HOW TO COMPLETE THIS TASK
Return, exactly as written, every line from the first line of the data below through the line that contains "Import metrics.".

SUPPLIED DATA
(* ===== verification/Telemetry.v ===== *)
(** internal/app/telemetry.go: what the server counts and measures.  The two
  counters point to maps in the memory of the process; the gauges read the seal,
  the audit log and the leases when they are asked. *)
From Stdlib Require Import ZArith Lia SpecFloat.
From S2P Require Import Prelude GoStrings GoTime Json World Policy Httpx Envelope AuditTrail SealManager Interfaces GoNumbers GoUrl Metrics Lease.

Module telemetry.
Import metrics.
Definition requests : Cell World := MkCell request_counts set_request_counts.
Definition audited : Cell World := MkCell audit_counts set_audit_counts.

Section counting.
Context `{Primitives}.
Definition read_initialized (w : World) : spec_float * World :=
  match seal.GetStatus w with
  | (Ok status, w) => (if String.eqb (seal.State status) seal.StateUninitialized then float64 0 else float64 1, w)
  | (Err _, w) => (float64 0, w)
  end.
Definition read_sealed (w : World) : spec_float * World := (if seal.IsUnsealed w then float64 0 else float64 1, w).
Definition read_records (w : World) : spec_float * World := (float64 (al_sequence (audit_log w)), w).
Definition read_leases (w : World) : spec_float * World :=
  match lease.CountActive w with (Ok held, w) => (float64 held, w) | (Err _, w) => (float64 (-1), w) end.
Definition instruments : list (collector World) :=
  [Counter "marsec_http_requests_total" "HTTP requests served, by method and status." ["method"; "status"] requests;
   Counter "marsec_audit_records_total" "Audit records offered to the sink, by outcome." ["outcome"] audited;
   GaugeFunc "marsec_initialized" "Whether the store has been initialized." read_initialized;
   GaugeFunc "marsec_sealed" "Whether the store is sealed and therefore serving nothing." read_sealed;
   GaugeFunc "marsec_audit_records" "Records written to the audit log since it was created." read_records;
   GaugeFunc "marsec_leases_active" "Leases currently held across every tenant." read_leases].
Definition newTelemetry : result (Registry World) := register_all instruments New.

(** What is counted is what was answered: the status that was sent first. *)
Definition middleware : httpx.Middleware := fun next r w =>
  let '(resp, w) := next r w in (resp, Inc requests [Method r; StatusText (status resp)] w).
(** The registry that is built: the metrics in the order of their names. *)
Definition sorted_instruments : list (collector World) := order_by name instruments.
Lemma newTelemetry_Ok : ∃ r, newTelemetry = Ok r ∧ collectors r = sorted_instruments ∧ well_formed r.
Proof.
  eexists. split; [reflexivity|]. split; [reflexivity|]. intros n m Hm. cbn [metrics] in Hm.
  repeat (rewrite lookup_insert_Some in Hm; destruct Hm as [[_ <-]|[_ Hm]]; [split; [reflexivity|repeat constructor|reflexivity]|]). done.
Qed.
(** The page of metrics, read back line by line, gives every sample of every
  instrument with the labels and the value it has, the instruments in the order
  of their names, and nothing else: no method of a request and no other label can
  add a line or change one. *)
Theorem metrics_page (w : World) : ∃ r, newTelemetry = Ok r ∧
  List.map name (collectors r) = ["marsec_audit_records"; "marsec_audit_records_total"; "marsec_http_requests_total"; "marsec_initialized";
    "marsec_leases_active"; "marsec_sealed"] ∧
  let page := fst (Expose r w) in scrape (String.length page) page = Some (readings (fst (gather (collectors r) w))).
Proof.
  destruct newTelemetry_Ok as (r&Hr&Hc&Hw). exists r. split; [done|]. split; [by rewrite Hc|]. by apply Expose_scrape.
Qed.

Section sink.
Context (inner : audit.Event → M World unit).
Definition counting_Append (event : audit.Event) : M World unit := fun w =>
  match inner event w with
  | (Err e, w) => (Err e, Inc audited ["refused"] w)
  | (Ok _, w) => (Ok tt, Inc audited ["written"] w)
  end.
End sink.
End counting.
End telemetry.
(** ** Which take their locks in order *)
Section order.
Context `{Primitives} (free : resource → bool) (Hconn : free Connection = false) (Hrunning : free RunningMutex = false).
Abbreviation orderly := (orderly free) (only parsing).
Lemma orderly_or_fail {A B} e f h (p : thread_of A) (k : A → thread_of B) : orderly e h p → (∀ a, orderly f e (k a)) → (∀ x, orderly f e (Done (Err x) : thread_of B)) →
  orderly f h (and_then p (or_fail k)).
Proof. intros Hp Hk He. apply (orderly_and_then _ e); [done|]. intros [a|x]; [apply Hk|apply He]. Qed.
Lemma orderly_act {A} h (m : World → A * World) : orderly h h (act m).
Proof. by intros b. Qed.
Lemma orderly_stmt {A} h (m : M World A) : Forall (below free (Exclusive Connection)) h → orderly h h (stmt m).
Proof. intros Hh. cbn. split_and!; [done|done| |done]. intros r. by rewrite decide_True. Qed.
Lemma orderly_holding {A} h l (p : prog World A) : of_lock l ≠ Connection → allowed free l → (ranked free l = true → Forall (below free l) h) →
  orderly (l :: h) (l :: h) p → orderly h h (holding l p).
Proof.
  intros Hl Ha Hh Hp. cbn. split_and!; [done|done| |by intros ->]. apply (orderly_and_then _ (l :: h)); [done|]. intros x. cbn. by rewrite decide_True.
Qed.
Lemma orderly_checked {A} h r (p : thread_of A) : orderly h h p → orderly h h (checked r p).
Proof. by destruct r. Qed.
Lemma orderly_tx {A} h (body : thread_of A) : Forall (below free (Exclusive Connection)) h → orderly (Exclusive Connection :: h) (Exclusive Connection :: h) body →
  orderly h h (tx body).
Proof.
  intros Hh Hb. unfold tx. cbn [threads.orderly]. split_and!; [done|done| |done]. apply (orderly_and_then _ (Exclusive Connection :: h)); [|intros r; cbn; by rewrite decide_True].
  intros [before|e]; [|done]. cbn [or_fail]. apply (orderly_and_then _ (Exclusive Connection :: h)); [done|]. by intros [a|e] r.
Qed.
Ltac below_all := intros; repeat first [apply Forall_nil; exact I|apply Forall_cons; split; [intros _; cbn; lia|]].
Ltac in_turn := repeat first
  [ progress intros
  | apply orderly_checked | apply orderly_act | solve [apply orderly_stmt; below_all]
  | apply orderly_tx; [below_all|]
  | apply orderly_holding; [done|solve [done|eassumption]|below_all|]
  | eapply orderly_or_fail; [| |done]
  | match goal with |- threads.orderly _ _ _ (match ?x with _ => _ end) => destruct x end
  | done ].
Lemma GetStatus_orderly : orderly [] [] GetStatus.
Proof. unfold GetStatus. in_turn. Qed.
Lemma IsUnsealed_orderly : orderly [] [] IsUnsealed.
Proof. unfold IsUnsealed. in_turn. Qed.
Lemma Cipher_Seal_orderly tenant p aad : orderly [] [] (Cipher_Seal tenant p aad).
Proof. unfold Cipher_Seal. in_turn. Qed.
Lemma Cipher_Open_orderly tenant env aad : orderly [] [] (Cipher_Open tenant env aad).
Proof. unfold Cipher_Open. in_turn. Qed.
Lemma Cipher_Rewrap_orderly tenant env aad : orderly [] [] (Cipher_Rewrap tenant env aad).
Proof. unfold Cipher_Rewrap. in_turn. Qed.
Lemma Secret_Get_orderly t path v : orderly [] [] (Secret_Get t path v).
Proof.
  unfold Secret_Get, Store_Get, resolve_version. eapply orderly_or_fail; [| |done]; [in_turn|]. intros record. eapply orderly_or_fail; [apply Cipher_Open_orderly| |]; done.
Qed.
Lemma mark_orderly action t path versions : orderly [] [] (mark action t path versions).
Proof. unfold mark. in_turn. Qed.
Lemma Param_Put_orderly t path kind raw actor : orderly [] [] (Param_Put t path kind raw actor).
Proof. unfold Param_Put. apply orderly_checked. eapply orderly_or_fail; [apply Cipher_Seal_orderly| |done]. in_turn. Qed.
Lemma rewrap_loop_orderly {K Row} `{Walkable K Row} (rewrap : K → crypto.Envelope → thread_of (crypto.Envelope * bool)) fuel at_ p :
  (∀ k e, orderly [] [] (rewrap k e)) → orderly [] [] (rewrap_loop rewrap fuel at_ p).
Proof.
  intros Hr. assert (∀ record p, orderly [] [] (rewrap_record rewrap record p)) as Hrecord.
  { intros record q. apply (orderly_and_then _ []); [apply orderly_act|]. intros [u|e]; [|done]. apply (orderly_and_then _ []); [apply Hr|].
    intros [[env changed]|e]; [|done]. destruct (negb changed); [done|]. apply (orderly_and_then _ []); [apply orderly_stmt; below_all|]. by intros [b|e]. }
  assert (∀ batch p, orderly [] [] (rewrap_batch rewrap batch p)) as Hbatch.
  { intros batch. induction batch as [|record batch IH]; intros q; [done|]. apply (orderly_and_then _ []); [apply Hrecord|]. intros [q' [u|e]]; [apply IH|done]. }
  revert at_ p. induction fuel as [|fuel IH]; intros at_ p; [done|]. apply (orderly_and_then _ []); [apply orderly_stmt; below_all|].
  intros [batch|e]; [|done]. destruct (last batch); [|done]. apply (orderly_and_then _ []); [apply Hbatch|]. intros [q [u|e]]; [apply IH|done].
Qed.
Lemma Secret_Rewrap_orderly fuel : orderly [] [] (Secret_Rewrap fuel).
Proof. apply rewrap_loop_orderly. intros. apply Cipher_Rewrap_orderly. Qed.
Lemma Param_Rewrap_orderly fuel : orderly [] [] (Param_Rewrap fuel).
Proof. apply rewrap_loop_orderly. intros. apply Cipher_Rewrap_orderly. Qed.
Lemma claim_orderly : orderly [] [] claim.
Proof. unfold claim. in_turn. Qed.
Lemma release_orderly : orderly [] [] release.
Proof. unfold release. in_turn. Qed.
Section exclusive.
Context (Hseal : free SealMutex = false).
Lemma Initialize_orderly n t : orderly [] [] (Initialize n t).
Proof. unfold Initialize. in_turn. Qed.
Lemma Unseal_orderly share : orderly [] [] (Unseal share).
Proof. unfold Unseal. in_turn. Qed.
Lemma Seal_orderly : orderly [] [] Seal.
Proof. unfold Seal. in_turn. Qed.
Lemma Rotate_orderly : orderly [] [] Rotate.
Proof. unfold Rotate. in_turn. Qed.
Lemma rotate__orderly fuel : orderly [] [] (rotate_ fuel).
Proof.
  unfold rotate_. apply (orderly_and_then _ []); [apply claim_orderly|]. intros claimed. destruct (negb claimed); [done|].
  apply (orderly_and_then _ []); [apply Rotate_orderly|]. intros [r|e]; [|by apply (orderly_and_then _ []); [apply release_orderly|]].
  apply (orderly_and_then _ []).
  - unfold rotation_walks. apply (orderly_and_then _ []); [apply Secret_Rewrap_orderly|]. intros [[p [u|e]]|]; [|done..].
    apply (orderly_and_then _ []); [apply Param_Rewrap_orderly|]. by intros [[p' r']|].
  - intros [[subjects r']|]; [|done]. by apply (orderly_and_then _ []); [apply release_orderly|].
Qed.
End exclusive.
(** A put asks for the seal with the connection in its hands: it is in order only
  where nobody takes the seal for itself. *)
Lemma Secret_Put_orderly keep t path p expect : free SealMutex = true → orderly [] [] (Secret_Put keep t path p expect).
Proof.
  intros Hs. unfold Secret_Put. apply orderly_checked, orderly_tx; [below_all|]. eapply orderly_or_fail; [apply orderly_act| |done]. intros [[known now] next].
  eapply orderly_or_fail; [| |done]; [|intros; apply orderly_act]. unfold Cipher_Seal. eapply orderly_or_fail; [| |done]; [|intros; apply orderly_act].
  apply orderly_holding; [done|done| |apply orderly_act]. cbn. by rewrite Hs.
Qed.
End order.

RESULT FOR THIS EXERCISE
(* ===== verification/Telemetry.v ===== *)
(** internal/app/telemetry.go: what the server counts and measures.  The two
  counters point to maps in the memory of the process; the gauges read the seal,
  the audit log and the leases when they are asked. *)
From Stdlib Require Import ZArith Lia SpecFloat.
From S2P Require Import Prelude GoStrings GoTime Json World Policy Httpx Envelope AuditTrail SealManager Interfaces GoNumbers GoUrl Metrics Lease.

Module telemetry.
Import metrics.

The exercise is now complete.